Aldım onu karşıma...
Ve dedim ki ona;
Bak oğul!
Vatan namusun,
Bayrak ise şerefin.
Şerefini kaybedersen yaşayamazsın bunu bilesin.
Ezânla başladığın yolda aldığın tekbir,
Yardımcın Allah'tır, bunu hep bil.
Kur'andan şaşma, al sancağı eline,
Düşmanın ayağını bastırma yurduma, devletime.
Öptüm evladımın alnından gönderdim peygamber
ocağına,
Sarılıp kokusunu, çektim iliklerime burnuma.
Gözün ardında kalmasın oğul,
Allah'a emanet ol ve sadece ona eğil.
Giderken baktı bana, uzun uzun,
"Annem sana emanet", derken sızladı
kemiği burnumuzun.
Dedi, "nişanlıma selam söyleyin",
Seni çok seviyor deyin,
Nasip olurda gelirsem,
Yaza düğün eğleyin.
Bir gözümüz telefonda, diğeri postacıda,
Ellerimiz semada, dillerimiz duada,
Her vakit, her namazın ardında,
Tesbihatlarla Fatihârla...
Allah'ım tüm evlatlarımız sana emanet,
Yakma yüreğimizi kör kurşunlardan uzak et,
Yerin dibine sok, vatanı bölmek isteyenleri...
Her yolun sonu olsun selâmet...
Bir gece geldin rüyalarımıza, dedin ki ansızın,
Bundan sonra gelemeyecem baba beni merak
etmeyin,
Bindin üstüne beyazlar içinde bir atın,
Sonra gülerek dedin, hakkınızı HELÂL EDİN...

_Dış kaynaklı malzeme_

(* ===== verification/Operator.v ===== *)
(** The operator ([pkg/operator]): the conversion of a fabric resource to a manifest, the execution of a
    convergence plan, the in-process connection to the running fabric, the status conditions and
    one reconciliation. Kubernetes, the clock, random bytes and URLs are arguments. *)
From Stdlib Require Import ZArith Lia.
From stdpp Require Import base gmap strings list sorting.
From S2P Require Import Prelude.
From S2P Require Import GoLib.
From S2P Require Import JwtModel.
From S2P Require Import Core.
From S2P Require Import FedTypes.
From S2P Require Import Keyring.
From S2P Require Import Revocation.
From S2P Require Import Transmitter.
From S2P Require Import Soul.
From S2P Require Import SoulKeeper.

#[local] Open Scope string_scope.
#[local] Open Scope list_scope.
#[local] Open Scope Z_scope.

Module Operator.
Import Soul.

(** * Executing a plan ([applier.go]) *)

(** The phase of an action. *)
Definition isKeyAction (a : ConvergenceAction) : bool := bool_decide (ac_Type a = ActionRotateSigningKey).
Definition isDomainAction (a : ConvergenceAction) : bool :=
  match ac_Type a with
  | ActionAddTrustDomain | ActionUpdateTrustDomain | ActionRemoveTrustDomain => true
  | _ => false
  end.
Definition isStreamAction (a : ConvergenceAction) : bool :=
  match ac_Type a with ActionAddSSFStream | ActionRemoveSSFStream => true | _ => false end.
Definition isPeerAction (a : ConvergenceAction) : bool :=
  match ac_Type a with ActionAddPeer | ActionRemovePeer => true | _ => false end.
Definition isRevocationAction (a : ConvergenceAction) : bool :=
  match ac_Type a with ActionImportRevocations | ActionResetRevocations => true | _ => false end.
(* ===== verification/IdCommon.v ===== *)
(** What the identity providers ([pkg/identity/*]) share: the errors and evidence of a validation, the
    verification of a JWT under a key resolved or fetched for a JWKS URL, and the shape of the workload
    identifiers they issue. *)
From Stdlib Require Import ZArith Lia Ascii.
From stdpp Require Import base gmap strings list.
From S2P Require Import Prelude.
From S2P Require Import GoLib.
From S2P Require Import Core.
From S2P Require Import DPoP.

#[local] Open Scope string_scope.
#[local] Open Scope list_scope.
#[local] Open Scope Z_scope.

(** The public keys a JWKS resolver returns, [jwk.Import] of one and the key identifier of a header. *)
Class KeyLib `{!JwtLib, !JwsLib} : Type := {
  PubKey : Type;
  import_key : PubKey -> option jwk_key;
  hdr_KeyID : jws_headers -> option string;
}.

Module Identity.

Inductive IdErr : Type :=
| ErrUnsupportedType (ct : string)
| ErrNoProvider (ct supported : string)
| ErrMalformed (what : string)
| ErrMissing (what : string)
| ErrUnknown (what name : string)
| ErrNotAllowed (what name : string)
| ErrNoKeys (name : string)
| ErrFetch (name why : string)
| ErrJWS (what : string)
| ErrResolve (why : string)
| ErrImport
| ErrSignature
| ErrAudience
| ErrExpired (what : string)
| ErrNotYetValid
| ErrNoEndpoint
| ErrAmbiguousEndpoint
| ErrRemote (why : string)
| ErrInactive
| ErrUntrusted
| ErrReplay.

(** [core.IdentityProvider]: the credential and its type. *)
Definition Provider : Type := string -> string -> result IdErr WorkloadIdentity.

(** The evidence every provider but the Kubernetes one attaches. *)
Definition evidence (method : string) (stamp : Time) : option AttestationEvidence :=
  Some {| ae_Method := method; ae_Timestamp := stamp; ae_NodeID := ""; ae_Namespace := "" |}.
Definition workload (id td method : string) (stamp : Time) (claims : gmap string value) : WorkloadIdentity :=
  {| wi_ID := id; wi_TrustDomain := td; wi_Attestation := evidence method stamp; wi_Claims := claims |}.

(** [fmt.Sprintf("wimse://%s/<kind>/%s", td, principal)] *)
Definition wimseURI (td kind principal : string) : string :=
  "wimse://" +:+ td +:+ "/" +:+ kind +:+ "/" +:+ principal.

(** The claims set only when they are not empty. *)
Definition set_nonempty (k v : string) (claims : gmap string value) : gmap string value :=
  if (v =? "")%string then claims else <[k := VStr v]> claims.

(** The maps from trust domains the options build: enabled domains under a key, the last one wins. *)
Definition domainsBy (key : TrustDomain -> string) (keep : TrustDomain -> bool) (domains : list TrustDomain)
    (m : gmap string TrustDomain) : gmap string TrustDomain :=
  foldl (fun m d => if ct_Enabled d && keep d then <[key d := d]> m else m) m domains.

Lemma domainsBy_lookup key keep domains : forall m k d,
  domainsBy key keep domains m !! k = Some d ->
  m !! k = Some d \/ (d ∈ domains /\ ct_Enabled d = true /\ keep d = true /\ key d = k).
Proof.
  induction domains as [|x ds IH]; intros m k d; cbn; [by left|].
  intros [Hm|(Hd & Hrest)]%IH; [|right; split; [by right|done]].
  destruct (ct_Enabled x) eqn:He, (keep x) eqn:Hk; cbn in Hm; try (by left).
  destruct (decide (key x = k)) as [<-|Hne].
  - rewrite lookup_insert_eq in Hm. injection Hm as <-. right. split; [by left|done].
  - rewrite lookup_insert_ne in Hm by done. by left.
Qed.
Lemma domainsBy_empty key keep domains k d :
  domainsBy key keep domains ∅ !! k = Some d -> d ∈ domains /\ ct_Enabled d = true /\ keep d = true /\ key d = k.
Proof. intros [H|H]%domainsBy_lookup; [by rewrite lookup_empty in H|done]. Qed.

(** * Provenance of identifiers *)

Definition no_slash (s : string) : Prop := cut_at "/" s = None.
#[export] Instance no_slash_dec s : Decision (no_slash s).
Proof. unfold no_slash. destruct (cut_at "/" s); [right|left]; done. Defined.

(** The trust domain, the kind and the principal can be read off an identifier. *)
Lemma wimseURI_inj td kind p td' kind' p' :
  no_slash td -> no_slash td' -> no_slash kind -> no_slash kind' ->
  wimseURI td kind p = wimseURI td' kind' p' -> td = td' /\ kind = kind' /\ p = p'.
Proof.
  unfold no_slash, wimseURI. intros H1 H2 H3 H4 Heq. apply (inj (String.app "wimse://")) in Heq.
  change ("/" +:+ kind +:+ "/" +:+ p) with (String "/" (kind +:+ String "/" p)) in Heq.
  change ("/" +:+ kind' +:+ "/" +:+ p') with (String "/" (kind' +:+ String "/" p')) in Heq.
  assert (Hc : Some (td, kind +:+ String "/" p) = Some (td', kind' +:+ String "/" p'))
    by (rewrite <- (cut_at_app td), <- (cut_at_app td') by done; by rewrite Heq).
  injection Hc as -> Heq'. split; [done|].
  assert (Hc : Some (kind, p) = Some (kind', p'))
    by (rewrite <- (cut_at_app kind), <- (cut_at_app kind') by done; by rewrite Heq').
  by injection Hc as -> ->.
Qed.

(** * Verification of a token under the keys of a JWKS URL *)

Section Verify.
Context `{!JwtLib, !JwsLib, !KeyLib}.

(** [core.JWKSResolver.ResolveKey(jwksURL, kid)] *)
Definition Resolver : Type := string -> string -> result string PubKey.
(** What a validation reads from outside: the clock of the token library, the time of the evidence,
    and [jwk.Fetch]. *)
Record Env : Type := {
  env_now : Time;
  env_stamp : Time;
  jwk_Fetch : string -> result string (list jwk_key);
}.

Definition orEmpty (o : option string) : string := match o with Some s => s | None => "" end.
Definition present {A} (o : option A) : bool := match o with Some _ => true | None => false end.

(** [verifyWithResolver]; the OIDC and SPIFFE providers insist on a key identifier and an algorithm. *)
Definition resolveAndVerify (strict : bool) (resolve : Resolver) (env : Env) (credential jwksURL : string)
    : result IdErr unit :=
  match jws_Parse credential with
  | None => Err (ErrJWS "parsing JWS")
  | Some [] => Err (ErrJWS "no signatures")
  | Some (h :: _) =>
      let? _ := reject (strict && negb (present (hdr_KeyID h))) (ErrJWS "missing kid") in
      let? _ := reject (strict && negb (present (hdr_Algorithm h))) (ErrJWS "missing algorithm") in
      match resolve jwksURL (orEmpty (hdr_KeyID h)) with
      | Err e => Err (ErrResolve e)
      | Ok pubKey =>
          match import_key pubKey with
          | None => Err ErrImport
          | Some jwkKey =>
              match jwt_ParseWithKey (orEmpty (hdr_Algorithm h)) jwkKey (env_now env) credential with
              | None => Err ErrSignature
              | Some _ => Ok tt
              end
          end
      end
  end.

(** [jwk.Fetch] followed by [jwt.Parse] with the key set *)
Definition fetchAndVerify (env : Env) (credential jwksURL name : string) : result IdErr unit :=
  match jwk_Fetch env jwksURL with
  | Err e => Err (ErrFetch name e)
  | Ok keyset => match jwt_Parse keyset (env_now env) credential with
                 | None => Err ErrSignature
                 | Some _ => Ok tt
                 end
  end.

(** The credential verified under keys obtained for the URL. *)
Definition vouched (resolver : option Resolver) (env : Env) (credential jwksURL : string) : Prop :=
  match resolver with
  | Some resolve => exists alg kid pubKey jwkKey tok,
      resolve jwksURL kid = Ok pubKey /\ import_key pubKey = Some jwkKey /\
      jwt_ParseWithKey alg jwkKey (env_now env) credential = Some tok
  | None => exists keyset tok, jwk_Fetch env jwksURL = Ok keyset /\ jwt_Parse keyset (env_now env) credential = Some tok
  end.

Lemma resolve_vouched strict resolve env credential jwksURL u :
  resolveAndVerify strict resolve env credential jwksURL = Ok u -> vouched (Some resolve) env credential jwksURL.
Proof.
  unfold resolveAndVerify. destruct (jws_Parse credential) as [[|h hs]|]; [done| |done]. intros Hr. inv_ok.
  destruct (resolve jwksURL (orEmpty (hdr_KeyID h))) as [pub|] eqn:Hpub; [|done].
  destruct (import_key pub) as [key|] eqn:Hkey; [|done].
  destruct (jwt_ParseWithKey _ key _ _) as [tok|] eqn:Htok; [|done]. by exists (orEmpty (hdr_Algorithm h)), (orEmpty (hdr_KeyID h)), pub, key, tok.
Qed.
Lemma fetch_vouched env credential jwksURL name u :
  fetchAndVerify env credential jwksURL name = Ok u -> vouched None env credential jwksURL.
Proof.
  unfold fetchAndVerify. destruct (jwk_Fetch env jwksURL) as [ks|] eqn:Hks; [|done].
  destruct (jwt_Parse ks _ credential) as [tok|] eqn:Htok; [|done]. intros _. by exists ks, tok.
Qed.

(** [if resolver != nil ... else if url != "" ... else error] *)
Definition verifySignature (strict : bool) (resolver : option Resolver) (env : Env) (credential jwksURL name : string)
    : result IdErr unit :=
  match resolver with
  | Some resolve => resolveAndVerify strict resolve env credential jwksURL
  | None => if (jwksURL =? "")%string then Err (ErrNoKeys name) else fetchAndVerify env credential jwksURL name
  end.
Lemma verify_vouched strict resolver env credential jwksURL name u :
  verifySignature strict resolver env credential jwksURL name = Ok u -> vouched resolver env credential jwksURL.
Proof.
  unfold verifySignature. destruct resolver as [r|]; [apply resolve_vouched|].
  destruct (jwksURL =? "")%string; [done|apply fetch_vouched].
Qed.
End Verify.
End Identity.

Kimselere diyemedim ama yandı ciğerim,
Allah'ım sen bize bağışla yanarak dua ettim.
Ertesi gün içimde boğulacak bir sıkıntı,
Hanım dedi, "bey yapıyorsun kendine
takıntı"...
Kapıda beş-on asker, hisli hisli gözlerime
baktı.
Yarısı üzgün, yarısı ağlamaklı.
Kapadım yüzlerine kapıyı, içeriye gittim,
"Açarmısınız kapıyı" sözünü duymazdan
geldim.
Düşünmek istemedim, kara haberse vermeyin dedim,
Dizlerim çözüldü yerlere serildi bedenim.
Annesinin yavrum feryadı arşı sardı,
Bu feryada sanki gökler ağladı...
Sarıldılar bana "BAŞINIZ SAĞOLSUN"
dediler,
Sanki kalbimizi söküp elimize verdiler.
Sonra bizimle göz göze geldiler,
Oğlunuz öldü dediler,
Ne kolay söylediler,
Kelimelere sığdıramadığım aslanımı,
İki kelimeyle deyiverdiler...
Sanki onu değil,
Bizi toprağa gömdüler.
Üşürsün diye yorgana bile, Sarmadım oğul seni,
Toprak mı saracak şimdi bedenini...
Nasipde tabutta görmek de varmış seni,
Gözyaşlarım deldi sinemi.
Hakkım helaldir oğul sana,
Lânet olsun sizlere kıyanlara,
Sarılıp ağlasak da postallarına,
Bin devlet bir araya gelse,
Bölmeye gücü yetmez bu vatana.
Şehitler ölmezmiş oğul,
Biliyorum yanımızdasın hep,
Tek tesellimiz bu, dik durmamıza sebep.
Bu acıyla ne kadar daha yaşarız bilmem acep,
Devletimiz baki kalacak bizler oldukça elbet.